(** ** Machine integers

    A [w]-bit unsigned integer is a [Z] in [0, 2^w).  [wrap] is the
    wrap-around of the unchecked operators in the release profile and of the
    [as] casts; [checked] and [sat] are the [checked_*] and [saturating_*]
    families applied to the exact result. *)

Definition wrap (w x : Z) : Z := x mod 2 ^ w.
Definition in_range (w x : Z) : Prop := 0 <= x < 2 ^ w.
Definition checked (w x : Z) : option Z :=
  if (0 <=? x) && (x <? 2 ^ w) then Some x else None.
Definition sat (w x : Z) : Z := Z.max 0 (Z.min x (2 ^ w - 1)).
Definition umax (w : Z) : Z := 2 ^ w - 1.

Abbreviation u8 := (wrap 8).
Abbreviation u16 := (wrap 16).
Abbreviation u32 := (wrap 32).
Abbreviation u64 := (wrap 64).
Abbreviation u128 := (wrap 128).
Abbreviation usize := (wrap 64).

Lemma wrap_small w x : in_range w x -> wrap w x = x.
Proof. intros H. by apply Z.mod_small. Qed.

Lemma wrap_range w x : 0 <= w -> in_range w (wrap w x).
Proof. intros H. apply Z.mod_pos_bound. by apply Z.pow_pos_nonneg. Qed.

Lemma checked_Some w x y : checked w x = Some y <-> y = x /\ in_range w x.
Proof.
  unfold checked, in_range.
  destruct (Z.leb_spec 0 x); destruct (Z.ltb_spec x (2 ^ w)); simpl;
    split; intros H'; simplify_eq; try (split; [done|lia]);
    destruct H' as [-> ?]; try done; lia.
Qed.

Lemma checked_None w x : checked w x = None <-> ~ in_range w x.
Proof.
  unfold checked, in_range. destruct (Z.leb_spec 0 x), (Z.ltb_spec x (2 ^ w)); simpl;
    (split; [intros; try discriminate; lia|intros; try done; exfalso; lia]).
Qed.

Lemma checked_in w x : in_range w x -> checked w x = Some x.
Proof. intros H. by apply checked_Some. Qed.

Lemma sat_range w x : 0 <= w -> in_range w (sat w x).
Proof.
  intros Hw. pose proof (Z.pow_pos_nonneg 2 w ltac:(lia) Hw).
  unfold in_range, sat. lia.
Qed.

Lemma sat_small w x : in_range w x -> sat w x = x.
Proof. unfold in_range, sat. lia. Qed.

Lemma ok_or_Ok {E A} (o : option A) (e : E) a : ok_or o e = Ok a <-> o = Some a.
Proof. destruct o; simpl; split; congruence. Qed.

(** ** Proof automation *)

(** [case_in H] destructs the innermost scrutinee of a match in [H];
    [break_in H] repeats it, closing the branches that contradict [H]. *)
Ltac innermost t :=
  match t with
  | context [match ?x with _ => _ end] => innermost x
  | _ => t
  end.
Ltac case_in H :=
  match type of H with
  | context [match ?x with _ => _ end] =>
    let y := innermost x in destruct y eqn:?; simpl in H
  end.
Ltac break_in H := repeat (case_in H; try discriminate H).
Ltac case_goal :=
  match goal with
  | |- context [match ?x with _ => _ end] =>
    let y := innermost x in destruct y eqn:?; simpl
  end.

(** Unfolds the monad of methods and its primitives. *)
Ltac open_call := unfold throw_if, lift, lift_opt, modify, get_st, throw, mbind, M_bind, mret, M_ret.

(** Boolean comparisons in hypotheses become propositions. *)
Ltac bool_to_prop :=
  repeat match goal with
  | H : andb _ _ = true |- _ => apply andb_true_iff in H; destruct H
  | H : orb _ _ = false |- _ => apply orb_false_iff in H; destruct H
  | H : andb _ _ = false |- _ => apply andb_false_iff in H
  | H : orb _ _ = true |- _ => apply orb_true_iff in H
  | H : negb _ = true |- _ => apply negb_true_iff in H
  | H : negb _ = false |- _ => apply negb_false_iff in H
  | H : (_ <=? _) = true |- _ => apply Z.leb_le in H
  | H : (_ <=? _) = false |- _ => apply Z.leb_gt in H
  | H : (_ <? _) = true |- _ => apply Z.ltb_lt in H
  | H : (_ <? _) = false |- _ => apply Z.ltb_ge in H
  | H : (_ >? _) = true |- _ => rewrite Z.gtb_ltb in H; apply Z.ltb_lt in H
  | H : (_ >? _) = false |- _ => rewrite Z.gtb_ltb in H; apply Z.ltb_ge in H
  | H : (_ >=? _) = true |- _ => rewrite Z.geb_leb in H; apply Z.leb_le in H
  | H : (_ >=? _) = false |- _ => rewrite Z.geb_leb in H; apply Z.leb_gt in H
  | H : (_ =? _) = true |- _ => apply Z.eqb_eq in H
  | H : (_ =? _) = false |- _ => apply Z.eqb_neq in H
  | H : bool_decide _ = true |- _ => apply bool_decide_eq_true in H
  | H : bool_decide _ = false |- _ => apply bool_decide_eq_false in H
  end.

Create HintDb zbx.
#[export] Hint Resolve wrap_range sat_range : zbx.
#[export] Hint Extern 1 (0 <= _) => lia : zbx.

(** ** Reachability: the reflexive transitive closure of a step relation *)

Section star.
Context {A : Type} (R : A -> A -> Prop).

Inductive star : A -> A -> Prop :=
| star_refl a : star a a
| star_snoc a b c : star a b -> R b c -> star a c.

Lemma star_invariant (P : A -> Prop) a b :
  (forall x y, P x -> R x y -> P y) -> P a -> star a b -> P b.
Proof. intros Hstep Ha Hs. induction Hs; eauto. Qed.

Lemma star_preorder (Q : A -> A -> Prop) a b :
  (forall x, Q x x) -> (forall x y z, Q x y -> Q y z -> Q x z) ->
  (forall x y, R x y -> Q x y) -> star a b -> Q a b.
Proof. intros Hr Ht Hstep Hs. induction Hs; eauto. Qed.
End star.

(** ** Slices

    [slice l a b] is [&l[a..b]]: it panics when [a > b] or [b > l.len()]. *)

Definition zlen {A} (l : list A) : Z := Z.of_nat (length l).
Definition slice {A E} (l : list A) (a b : Z) : res E (list A) :=
  if (0 <=? a) && (a <=? b) && (b <=? zlen l)
  then Ok (take (Z.to_nat (b - a)) (drop (Z.to_nat a) l))
  else Panic.
(** [index l i] is [l[i]]. *)
Definition index {A E} (l : list A) (i : Z) : res E A :=
  if 0 <=? i then unwrap (l !! Z.to_nat i) else Panic.

Lemma zlen_nonneg {A} (l : list A) : 0 <= zlen l.
Proof. unfold zlen. lia. Qed.
Lemma zlen_nil {A} : zlen (@nil A) = 0.
Proof. done. Qed.
Lemma zlen_cons {A} (x : A) l : zlen (x :: l) = 1 + zlen l.
Proof. unfold zlen. simpl length. lia. Qed.
Lemma zlen_app {A} (l k : list A) : zlen (l ++ k) = zlen l + zlen k.
Proof. unfold zlen. rewrite length_app. lia. Qed.
Create Rewrite HintDb zlen.
#[export] Hint Rewrite @zlen_nil @zlen_cons @zlen_app : zlen.

Lemma slice_Ok {A E} (l : list A) a b :
  0 <= a <= b -> b <= zlen l ->
  @slice A E l a b = Ok (take (Z.to_nat (b - a)) (drop (Z.to_nat a) l)).
Proof.
  intros. unfold slice.
  rewrite (proj2 (Z.leb_le 0 a)), (proj2 (Z.leb_le a b)), (proj2 (Z.leb_le b _)) by lia.
  done.
Qed.

Lemma slice_app {A E} (p m s : list A) a b :
  a = zlen p -> b = zlen p + zlen m -> @slice A E (p ++ m ++ s) a b = Ok m.
Proof.
  intros -> ->. unfold zlen. rewrite slice_Ok.
  - f_equal. rewrite Nat2Z.id, drop_app_length, Z.add_simpl_l, Nat2Z.id.
    by rewrite take_app_length.
  - lia.
  - unfold zlen. rewrite !length_app. lia.
Qed.

Lemma slice_suffix {A E} (p c : list A) a b :
  a = zlen p -> b = zlen p + zlen c -> @slice A E (p ++ c) a b = Ok c.
Proof. intros Ha Hb. rewrite <-(app_nil_r c) at 1. by apply slice_app. Qed.

Lemma slice_prefix {A E} (p c : list A) b :
  b = zlen p -> @slice A E (p ++ c) 0 b = Ok p.
Proof. intros Hb. by apply (slice_app [] p c). Qed.

Lemma slice_end {A E} (l : list A) a : a = zlen l -> @slice A E l a (zlen l) = Ok [].
Proof.
  intros ->. rewrite <-(app_nil_r l) at 1. apply slice_suffix; [done|].
  unfold zlen. simpl. lia.
Qed.

Lemma index_Ok {A E} (l : list A) i :
  0 <= i < zlen l -> exists x, l !! Z.to_nat i = Some x /\ @index A E l i = Ok x.
Proof.
  intros Hi. unfold index. rewrite (proj2 (Z.leb_le 0 i)) by lia.
  destruct (l !! Z.to_nat i) as [x|] eqn:Hx; [by eauto|].
  apply lookup_ge_None in Hx. unfold zlen in Hi. lia.
Qed.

### The problem
Taking the line with "Lemma wrap_range w" as the first and the line with "unfold checked, in_range. destruct" as the last, retype that stretch of the data above exactly, with no other lines.

### Output for this exercise
Lemma wrap_range w x : 0 <= w -> in_range w (wrap w x).
Proof. intros H. apply Z.mod_pos_bound. by apply Z.pow_pos_nonneg. Qed.

Lemma checked_Some w x y : checked w x = Some y <-> y = x /\ in_range w x.
Proof.
  unfold checked, in_range.
  destruct (Z.leb_spec 0 x); destruct (Z.ltb_spec x (2 ^ w)); simpl;
    split; intros H'; simplify_eq; try (split; [done|lia]);
    destruct H' as [-> ?]; try done; lia.
Qed.

Lemma checked_None w x : checked w x = None <-> ~ in_range w x.
Proof.
  unfold checked, in_range. destruct (Z.leb_spec 0 x), (Z.ltb_spec x (2 ^ w)); simpl;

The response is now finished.